***** Recorded information

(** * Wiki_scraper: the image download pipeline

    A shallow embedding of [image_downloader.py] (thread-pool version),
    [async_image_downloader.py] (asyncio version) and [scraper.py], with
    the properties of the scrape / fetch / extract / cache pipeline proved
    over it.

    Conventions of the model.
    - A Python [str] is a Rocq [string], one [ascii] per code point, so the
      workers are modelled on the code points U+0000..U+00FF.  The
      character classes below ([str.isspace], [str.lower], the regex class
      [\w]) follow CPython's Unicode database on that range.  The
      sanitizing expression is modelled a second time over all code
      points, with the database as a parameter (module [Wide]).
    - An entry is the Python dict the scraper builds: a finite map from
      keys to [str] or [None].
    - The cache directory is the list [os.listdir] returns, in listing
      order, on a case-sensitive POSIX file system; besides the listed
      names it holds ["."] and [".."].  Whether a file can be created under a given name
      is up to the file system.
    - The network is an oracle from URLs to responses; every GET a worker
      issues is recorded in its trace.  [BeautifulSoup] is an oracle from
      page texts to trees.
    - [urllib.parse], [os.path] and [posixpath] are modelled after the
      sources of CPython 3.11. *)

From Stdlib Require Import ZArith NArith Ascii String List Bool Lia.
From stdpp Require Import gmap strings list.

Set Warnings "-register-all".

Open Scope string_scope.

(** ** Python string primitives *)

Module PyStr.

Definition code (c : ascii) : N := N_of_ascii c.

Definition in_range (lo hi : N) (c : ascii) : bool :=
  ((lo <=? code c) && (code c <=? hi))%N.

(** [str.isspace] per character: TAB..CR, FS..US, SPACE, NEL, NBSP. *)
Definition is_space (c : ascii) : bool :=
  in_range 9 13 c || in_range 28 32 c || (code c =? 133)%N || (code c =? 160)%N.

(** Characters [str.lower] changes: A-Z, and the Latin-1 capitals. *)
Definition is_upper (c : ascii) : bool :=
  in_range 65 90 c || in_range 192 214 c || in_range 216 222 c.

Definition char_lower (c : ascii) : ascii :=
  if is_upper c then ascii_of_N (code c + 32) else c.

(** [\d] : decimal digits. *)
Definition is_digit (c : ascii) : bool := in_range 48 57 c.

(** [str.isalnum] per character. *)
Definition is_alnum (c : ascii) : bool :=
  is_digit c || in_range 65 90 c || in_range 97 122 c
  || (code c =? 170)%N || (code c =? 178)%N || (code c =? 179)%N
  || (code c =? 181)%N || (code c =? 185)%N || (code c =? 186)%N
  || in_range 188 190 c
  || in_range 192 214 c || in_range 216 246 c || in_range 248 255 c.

**********
***** Recorded information

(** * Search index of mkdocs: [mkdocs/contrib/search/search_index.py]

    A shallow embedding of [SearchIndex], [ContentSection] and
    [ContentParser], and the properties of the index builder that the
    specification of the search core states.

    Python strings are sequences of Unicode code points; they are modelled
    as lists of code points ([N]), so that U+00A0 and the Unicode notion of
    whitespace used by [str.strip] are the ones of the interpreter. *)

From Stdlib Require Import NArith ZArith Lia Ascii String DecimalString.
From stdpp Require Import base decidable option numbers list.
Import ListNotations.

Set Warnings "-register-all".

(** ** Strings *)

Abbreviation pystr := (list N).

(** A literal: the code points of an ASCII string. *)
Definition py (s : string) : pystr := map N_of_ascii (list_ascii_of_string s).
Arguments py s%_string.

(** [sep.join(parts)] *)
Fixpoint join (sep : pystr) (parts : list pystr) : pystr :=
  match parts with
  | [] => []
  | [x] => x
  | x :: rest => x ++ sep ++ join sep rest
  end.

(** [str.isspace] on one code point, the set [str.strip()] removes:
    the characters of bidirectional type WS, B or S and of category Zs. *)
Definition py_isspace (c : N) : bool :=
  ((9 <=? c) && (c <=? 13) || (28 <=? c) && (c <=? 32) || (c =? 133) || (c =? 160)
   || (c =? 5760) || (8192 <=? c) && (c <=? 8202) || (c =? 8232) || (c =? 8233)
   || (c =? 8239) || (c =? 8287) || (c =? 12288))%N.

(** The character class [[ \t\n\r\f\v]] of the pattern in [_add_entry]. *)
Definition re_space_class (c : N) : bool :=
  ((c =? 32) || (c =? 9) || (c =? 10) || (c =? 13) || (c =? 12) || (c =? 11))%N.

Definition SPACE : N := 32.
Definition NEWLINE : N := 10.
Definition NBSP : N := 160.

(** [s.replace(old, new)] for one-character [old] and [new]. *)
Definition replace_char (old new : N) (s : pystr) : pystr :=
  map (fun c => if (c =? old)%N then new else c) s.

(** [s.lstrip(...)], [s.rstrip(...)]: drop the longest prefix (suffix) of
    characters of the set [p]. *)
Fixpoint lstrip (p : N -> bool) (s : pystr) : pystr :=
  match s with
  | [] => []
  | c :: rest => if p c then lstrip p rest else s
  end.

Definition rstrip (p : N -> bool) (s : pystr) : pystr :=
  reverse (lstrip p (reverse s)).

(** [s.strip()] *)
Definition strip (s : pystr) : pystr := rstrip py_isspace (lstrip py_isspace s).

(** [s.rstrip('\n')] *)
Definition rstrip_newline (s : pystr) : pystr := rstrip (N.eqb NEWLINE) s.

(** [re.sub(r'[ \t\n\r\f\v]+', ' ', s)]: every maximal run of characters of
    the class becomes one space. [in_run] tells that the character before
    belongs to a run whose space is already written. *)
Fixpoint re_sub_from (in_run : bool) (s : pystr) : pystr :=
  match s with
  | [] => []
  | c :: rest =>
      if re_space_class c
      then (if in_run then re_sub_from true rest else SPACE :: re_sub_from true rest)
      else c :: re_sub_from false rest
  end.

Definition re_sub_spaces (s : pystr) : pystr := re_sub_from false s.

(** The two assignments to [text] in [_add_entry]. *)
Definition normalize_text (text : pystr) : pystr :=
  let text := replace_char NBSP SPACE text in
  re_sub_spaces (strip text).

**********
***** Recorded information

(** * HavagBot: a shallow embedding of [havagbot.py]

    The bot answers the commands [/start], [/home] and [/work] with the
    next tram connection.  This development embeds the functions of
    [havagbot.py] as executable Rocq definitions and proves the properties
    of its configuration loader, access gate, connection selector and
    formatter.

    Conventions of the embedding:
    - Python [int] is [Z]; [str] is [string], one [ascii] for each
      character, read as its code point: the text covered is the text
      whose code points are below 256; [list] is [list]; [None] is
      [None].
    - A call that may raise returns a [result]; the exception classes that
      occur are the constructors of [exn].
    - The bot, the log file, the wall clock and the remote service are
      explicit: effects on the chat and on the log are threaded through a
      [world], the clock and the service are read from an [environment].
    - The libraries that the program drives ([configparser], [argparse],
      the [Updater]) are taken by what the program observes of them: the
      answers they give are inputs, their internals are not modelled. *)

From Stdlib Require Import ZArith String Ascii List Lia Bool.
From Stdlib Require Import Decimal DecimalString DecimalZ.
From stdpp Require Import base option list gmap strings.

**********

▸ Task requirements
From the data above, reproduce word for word the lines running from the line with "(** * Wiki_scraper: the" to the line with "- A Python [str]", ends included.

▸ Your solution
(** * Wiki_scraper: the image download pipeline

    A shallow embedding of [image_downloader.py] (thread-pool version),
    [async_image_downloader.py] (asyncio version) and [scraper.py], with
    the properties of the scrape / fetch / extract / cache pipeline proved
    over it.

    Conventions of the model.
    - A Python [str] is a Rocq [string], one [ascii] per code point, so the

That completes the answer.